Task details
What you give must be exactly the lines of the material from the first through the line that contains "intros Hs. unfold", inclusive, and no others.
***** Exercise input *****
(* ===== verification/KvLinear.v ===== *)
(** The key/value service over the network is linearizable.

    The ghost list [lin] has an effect for every read and every update of the
    server's data that stands for an operation, in the order in which they
    happened; an operation is marked finished when its clerk returns.  A Get whose
    reply was lost leaves an effect that no operation claims: it does not change
    the data and is left out in the end. *)

From Stdlib Require Import Sorted.
From stdpp Require Import pretty.
From S2P Require Import Prelude Network NetworkTheorems KvSrv Checker CheckerOps KvModel KvNet KvNetCalls.

(** * Effects *)

Abbreviation kv_store_step := (store_step in_Key kv_Step ""%string).
Abbreviation kv_store := (gmap string string).

Record effect := mkEffect { ef_op : KvOperation; ef_time : Z; ef_fin : bool }.

(** The model goes from [m] to [m'] by these operations. *)
Fixpoint leads (m : kv_store) (seq : list KvOperation) (m' : kv_store) : Prop :=
  match seq with
  | [] => m' = m
  | x :: seq => exists m1, kv_store_step m (op_Input x) (op_Output x) = (true, m1) /\ leads m1 seq m'
  end.

Lemma leads_legal m seq m' : leads m seq m' -> op_legal kv_store_step m seq.
Proof. revert m. induction seq as [|x seq IH]; intros m; [done|]. intros (m1 & H & Hl). exists m1. auto. Qed.

Lemma leads_snoc m seq m1 x m' :
  leads m seq m1 -> kv_store_step m1 (op_Input x) (op_Output x) = (true, m') -> leads m (seq ++ [x]) m'.
Proof.
  revert m. induction seq as [|y seq IH]; intros m; simpl.
  - intros ->. eauto.
  - intros (m2 & H & Hl) Hx. exists m2. eauto.
Qed.

(** Two stores with the same values. *)
Definition same_values (m m' : kv_store) : Prop := forall k, value_of ""%string m k = value_of ""%string m' k.

Definition is_read (x : KvOperation) : Prop := in_Op (op_Input x) = 0.
#[export] Instance is_read_dec x : Decision (is_read x).
Proof. unfold is_read. apply _. Defined.

Lemma step_same_values m1 m2 inp out m1' :
  same_values m1 m2 -> kv_store_step m1 inp out = (true, m1') ->
  exists m2', kv_store_step m2 inp out = (true, m2') /\ same_values m1' m2'.
Proof.
  intros Hs. unfold store_step. rewrite <- Hs.
  destruct (kv_Step (value_of ""%string m1 (in_Key inp)) inp out) as [ok s]. intros [= -> <-].
  eexists. split; [reflexivity|]. intros k. by rewrite !value_insert, Hs.
Qed.

Lemma read_same_values m x m' :
  is_read x -> kv_store_step m (op_Input x) (op_Output x) = (true, m') -> same_values m' m.
Proof.
  unfold is_read, store_step, kv_Step. intros Hr. rewrite Hr, Z.eqb_refl. intros [= _ <-] k.
  rewrite value_insert. by case_decide as E; [subst k|].
Qed.

(** ** The ghost list *)

(** The updates of client [c] that have taken effect and are not finished. *)
Definition unclaimed (c : Z) (e : effect) : bool :=
  negb (ef_fin e) && negb (in_Op (op_Input (ef_op e)) =? 0) && (op_ClientId (ef_op e) =? c).
Definition pending (c : Z) (lin : list effect) : list effect := filter (fun e => unclaimed c e = true) lin.

Definition finished (lin : list effect) : list KvOperation := ef_op <$> filter (fun e => ef_fin e = true) lin.

Definition before_in_time (e1 e2 : effect) : Prop := ef_time e1 < ef_time e2.

Record lin_ok (now : Z) (data : kv_store) (history : list KvOperation) (lin : list effect) : Prop := {
  lo_sorted : StronglySorted before_in_time lin;
  lo_time : forall e, e ∈ lin -> op_Call (ef_op e) <= ef_time e <= now /\
    (ef_fin e = true -> ef_time e <= op_Return (ef_op e));
  lo_leads : exists m, leads ∅ (ef_op <$> lin) m /\ same_values m data;
  lo_history : history ≡ₚ finished lin }.

Lemma pending_app c l1 l2 : pending c (l1 ++ l2) = pending c l1 ++ pending c l2.
Proof. apply filter_app. Qed.

Lemma pending_cons c e l : pending c (e :: l) = (if unclaimed c e then [e] else []) ++ pending c l.
Proof. unfold pending. rewrite filter_cons. by destruct (unclaimed c e). Qed.

Lemma pending_one c lin e :
  pending c lin = [e] -> exists l1 l2, lin = l1 ++ e :: l2 /\ pending c l1 = [] /\ pending c l2 = [] /\ unclaimed c e = true.
Proof.
  intros H. destruct (filter_split (fun e => unclaimed c e = true) lin [] e []) as (l1 & l2 & -> & H1 & H2); [done|].
  exists l1, l2. split_and!; try done. unfold pending in H.
  assert (e ∈ filter (fun e => unclaimed c e = true) (l1 ++ e :: l2)) as He by (rewrite H; by left).
  by apply list_elem_of_filter in He as [? _].
Qed.

(** Finishing an operation. *)
Definition finish (ret : Z) (e : effect) : effect :=
  let x := ef_op e in
  mkEffect (mkOperation (op_ClientId x) (op_Input x) (op_Call x) (op_Output x) ret) (ef_time e) true.

Lemma unclaimed_finish c ret e : unclaimed c (finish ret e) = false.
Proof. done. Qed.

Lemma StronglySorted_mid {A} (R : A -> A -> Prop) l1 x y l2 :
  (forall z, R z x -> R z y) -> (forall z, R x z -> R y z) ->
  StronglySorted R (l1 ++ x :: l2) -> StronglySorted R (l1 ++ y :: l2).
Proof.
  intros H1 H2. induction l1 as [|z l1 IH]; simpl; inversion 1 as [|? ? Hs Hf]; subst; constructor; auto.
  - eapply Forall_impl; [exact Hf|]. auto.
  - rewrite Forall_app, Forall_cons in *. naive_solver.
Qed.

Lemma leads_map m seq seq' m' :
  Forall2 (fun x y => op_Input x = op_Input y /\ op_Output x = op_Output y) seq seq' -> leads m seq m' -> leads m seq' m'.
Proof.
  intros H. revert m. induction H as [|x y seq seq' [H1 H2] _ IH]; intros m; [done|].
  intros (m1 & Hs & Hl). exists m1. rewrite <- H1, <- H2. auto.
Qed.

Lemma lin_finish now data history l1 e l2 :
  lin_ok now data history (l1 ++ e :: l2) -> ef_fin e = false ->
  lin_ok now data (history ++ [ef_op (finish now e)]) (l1 ++ finish now e :: l2).
Proof.
  intros [H1 H2 H3 H4] Hf. split.
  - by eapply StronglySorted_mid; [..|exact H1].
  - intros e' [He| [->|He]%elem_of_cons]%elem_of_app; [apply H2, elem_of_app; by left| |].
    + destruct (H2 e) as [Ht _]; [apply elem_of_app; right; by left|]. simpl. lia.
    + apply H2, elem_of_app. right. by right.
  - destruct H3 as (m & Hm & Hs). exists m. split; [|done]. eapply leads_map; [|exact Hm].
    rewrite !fmap_app, !fmap_cons. apply Forall2_app; [by apply Forall_Forall2_diag, Forall_forall|].
    constructor; [done|]. by apply Forall_Forall2_diag, Forall_forall.
  - unfold finished in *. rewrite filter_app, filter_cons_True by done.
    rewrite filter_app, filter_cons_False in H4 by congruence. rewrite H4, !fmap_app, fmap_cons.
    rewrite <- app_assoc. apply Permutation_app_head. rewrite Permutation_app_comm. done.
Qed.

(** A new effect. *)
Lemma lin_snoc now data history lin x data' :
  lin_ok now data history lin -> op_Call x <= now + 1 ->
  (exists m', kv_store_step data (op_Input x) (op_Output x) = (true, m') /\ same_values m' data') ->
  lin_ok (now + 1) data' history (lin ++ [mkEffect x (now + 1) false]).
Proof.
  intros [H1 H2 H3 H4] Hx (m' & Hm' & Hs'). split.
  - clear -H1 H2. assert (forall e, e ∈ lin -> ef_time e <= now) as Ht by (intros e He; apply H2; done). clear H2.
    induction H1 as [|e l Hs IH Hf]; simpl; [repeat constructor|]. constructor.
    + apply IH. intros e' He'. apply Ht. by right.
    + apply Forall_app. split; [done|]. constructor; [|done]. unfold before_in_time. simpl.
      specialize (Ht e ltac:(by left)). lia.
  - intros e [He|He%list_elem_of_singleton]%elem_of_app; [|subst; simpl; split; [lia|done]].
    destruct (H2 e He). split; [lia|done].
  - destruct H3 as (m & Hm & Hs).
    destruct (step_same_values data m (op_Input x) (op_Output x) m') as (m2 & Hm2 & Hs2); [intros k; symmetry; apply Hs|done|].
    exists m2. split; [|intros k; by rewrite <- Hs2].
    rewrite fmap_app. by eapply leads_snoc.
  - unfold finished. rewrite filter_app, fmap_app, filter_cons_False by done. by rewrite app_nil_r.
Qed.

Lemma lin_later now now' data history lin : now <= now' -> lin_ok now data history lin -> lin_ok now' data history lin.
Proof. intros Hn [H1 H2 H3 H4]. split; try done. intros e He. destruct (H2 e He). split; [lia|done]. Qed.

(** Reads that nobody claims can be left out. *)
Lemma legal_finished m0 m1 lin :
  same_values m0 m1 -> (forall e, e ∈ lin -> ef_fin e <> true -> is_read (ef_op e)) ->
  op_legal kv_store_step m0 (ef_op <$> lin) -> op_legal kv_store_step m1 (finished lin).
Proof.
  revert m0 m1. induction lin as [|e lin IH]; intros m0 m1 Hs Hr; [done|]. intros (m2 & E & Hl).
  assert (forall e, e ∈ lin -> ef_fin e <> true -> is_read (ef_op e)) as Hr' by (intros e' ?; apply Hr; by right).
  unfold finished. rewrite filter_cons. case_decide as Hf.
  - destruct (step_same_values _ _ _ _ _ Hs E) as (m3 & E3 & Hs3). exists m3. split; [done|]. by apply (IH m2).
  - apply (IH m2); try done. intros k. rewrite <- Hs. apply (read_same_values m0 (ef_op e)); [|done].
    apply Hr; [by left|done].
Qed.

(** Effects in the order of their times are in an order the clocks allow. *)
Lemma ordered_finished now lin :
  (forall e, e ∈ lin -> op_Call (ef_op e) <= ef_time e <= now /\ (ef_fin e = true -> ef_time e <= op_Return (ef_op e))) ->
  StronglySorted before_in_time lin -> ordered (finished lin).
Proof.
  induction lin as [|e l IH]; intros Ht Hs; [by intros []|].
  inversion Hs as [|? ? Hs' Hf]; subst. unfold finished. rewrite filter_cons.
  assert (ordered (finished l)) as Hl by (apply IH; [|done]; intros e' ?; apply Ht; by right).
  case_decide as Hfin; [|done]. rewrite fmap_cons. apply (ordered_cons kv_Step ""%string). split; [|done].
  intros y (e' & -> & [Hf' He']%list_elem_of_filter)%list_elem_of_fmap.
  destruct (Ht e) as [? _]; [by left|]. destruct (Ht e') as [_ Hr]; [by right|].
  rewrite Forall_forall in Hf. specialize (Hf e' He'). unfold before_in_time in Hf. specialize (Hr Hf'). lia.
Qed.

(** When every effect that is not finished is a read, the finished operations are
    linearizable. *)
Lemma lin_linearizable now data history lin :
  lin_ok now data history lin -> (forall c, pending c lin = []) ->
  op_linearizable kv_store_step ∅ history.
Proof.
  intros [H1 H2 (m & Hm & _) H4] Hp. exists (finished lin). split; [done|]. split; [|by eapply ordered_finished].
  eapply legal_finished; [done| |by eapply leads_legal].
  intros e He Hf. destruct (decide (is_read (ef_op e))) as [|Hn]; [done|]. exfalso.
  assert (e ∈ pending (op_ClientId (ef_op e)) lin) as Hin.
  { apply list_elem_of_filter. split; [|done]. unfold unclaimed, is_read in *.
    destruct (ef_fin e); [done|]. rewrite Z.eqb_refl. simpl. by rewrite (proj2 (Z.eqb_neq _ _) Hn). }
  rewrite Hp in Hin. by apply elem_of_nil in Hin.
Qed.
*****
Result below
(* ===== verification/KvLinear.v ===== *)
(** The key/value service over the network is linearizable.

    The ghost list [lin] has an effect for every read and every update of the
    server's data that stands for an operation, in the order in which they
    happened; an operation is marked finished when its clerk returns.  A Get whose
    reply was lost leaves an effect that no operation claims: it does not change
    the data and is left out in the end. *)

From Stdlib Require Import Sorted.
From stdpp Require Import pretty.
From S2P Require Import Prelude Network NetworkTheorems KvSrv Checker CheckerOps KvModel KvNet KvNetCalls.

(** * Effects *)

Abbreviation kv_store_step := (store_step in_Key kv_Step ""%string).
Abbreviation kv_store := (gmap string string).

Record effect := mkEffect { ef_op : KvOperation; ef_time : Z; ef_fin : bool }.

(** The model goes from [m] to [m'] by these operations. *)
Fixpoint leads (m : kv_store) (seq : list KvOperation) (m' : kv_store) : Prop :=
  match seq with
  | [] => m' = m
  | x :: seq => exists m1, kv_store_step m (op_Input x) (op_Output x) = (true, m1) /\ leads m1 seq m'
  end.

Lemma leads_legal m seq m' : leads m seq m' -> op_legal kv_store_step m seq.
Proof. revert m. induction seq as [|x seq IH]; intros m; [done|]. intros (m1 & H & Hl). exists m1. auto. Qed.

Lemma leads_snoc m seq m1 x m' :
  leads m seq m1 -> kv_store_step m1 (op_Input x) (op_Output x) = (true, m') -> leads m (seq ++ [x]) m'.
Proof.
  revert m. induction seq as [|y seq IH]; intros m; simpl.
  - intros ->. eauto.
  - intros (m2 & H & Hl) Hx. exists m2. eauto.
Qed.

(** Two stores with the same values. *)
Definition same_values (m m' : kv_store) : Prop := forall k, value_of ""%string m k = value_of ""%string m' k.

Definition is_read (x : KvOperation) : Prop := in_Op (op_Input x) = 0.
#[export] Instance is_read_dec x : Decision (is_read x).
Proof. unfold is_read. apply _. Defined.

Lemma step_same_values m1 m2 inp out m1' :
  same_values m1 m2 -> kv_store_step m1 inp out = (true, m1') ->
  exists m2', kv_store_step m2 inp out = (true, m2') /\ same_values m1' m2'.
Proof.
  intros Hs. unfold store_step. rewrite <- Hs.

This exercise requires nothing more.